— Work item —
Scan the records for "GetRun" and copy each line that contains it.

------------------------

Definition checkJoinBarriers (pub : option (Publisher St)) (run : SagaRun) : M unit :=
  match run_ParentRunID run, run_ParentStepID run with
  | Some parentID, Some parentStepID =>
      let* rp := GetRun parentID in
      match rp with
      | Err _ => ret tt
      | Ok parent =>
          if decide (run_State parent ≠ RunStatePaused) then ret tt
          else
            let* rd := GetWorkflowDefinition (run_DefinitionID parent) in
            match rd with
            | Err _ => ret tt
            | Ok parentDef =>
                match StepByID parentDef (run_CurrentStep parent) with
                | None => ret tt
                | Some joinStep =>
                    if decide (step_Type joinStep ≠ StepTypeJoin) then ret tt
                    else
                      match ResolveJoinStreams (step_Inputs joinStep !! "streams")
                              (run_Variables parent) with
                      | Err _ => ret tt
                      | Ok streamIDs =>
                          if decide (parentStepID ∉ streamIDs) then ret tt
                          else
                            let* rw := collect_children (λ _ e, e) parentID streamIDs ∅ in
                            match rw with
                            | Err _ => ret tt
                            | Ok watched =>
                                if JoinConditionMetCtx (step_Inputs joinStep)
                                     (run_Variables parent) watched then
                                  let* aggregated := AggregateJoinResults watched in
                                  wake_parent pub parentID
                                    {["_join." +:+ step_ID joinStep +:+ ".branches" :=
                                      VList aggregated]}
                                else ret tt
                            end
                      end
                end
            end
      end
  | _, _ => ret tt
  end.

(** The part of [checkParentJoin] after the barrier check. *)
Definition checkSpawningStep (pub : option (Publisher St)) (parentID : uuid)
    (parentStepID : string) : M unit :=
  let* rp := GetRun parentID in
  match rp with
  | Err _ => ret tt
  | Ok parent =>
      if decide (run_State parent ≠ RunStatePaused ∨ run_CurrentStep parent ≠ parentStepID)
      then ret tt
      else
        let* rs := ListChildrenByParent parentID parentStepID in
        match rs with
        | Err _ => ret tt
        | Ok siblings =>
            let* rd := GetWorkflowDefinition (run_DefinitionID parent) in
            match rd with
            | Err _ => ret tt
            | Ok parentDef =>
                let stepInputs := lookupStepInputs parentDef parentStepID in
                if JoinConditionMetCtx stepInputs (run_Variables parent) siblings then
                  let* aggregated := AggregateJoinResults siblings in
                  wake_parent pub parentID
                    {["_parallel." +:+ parentStepID +:+ ".branches" := VList aggregated]}
                else ret tt
            end
        end
  end.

------------------------

— Response below —
      let* rp := GetRun parentID in
  let* rp := GetRun parentID in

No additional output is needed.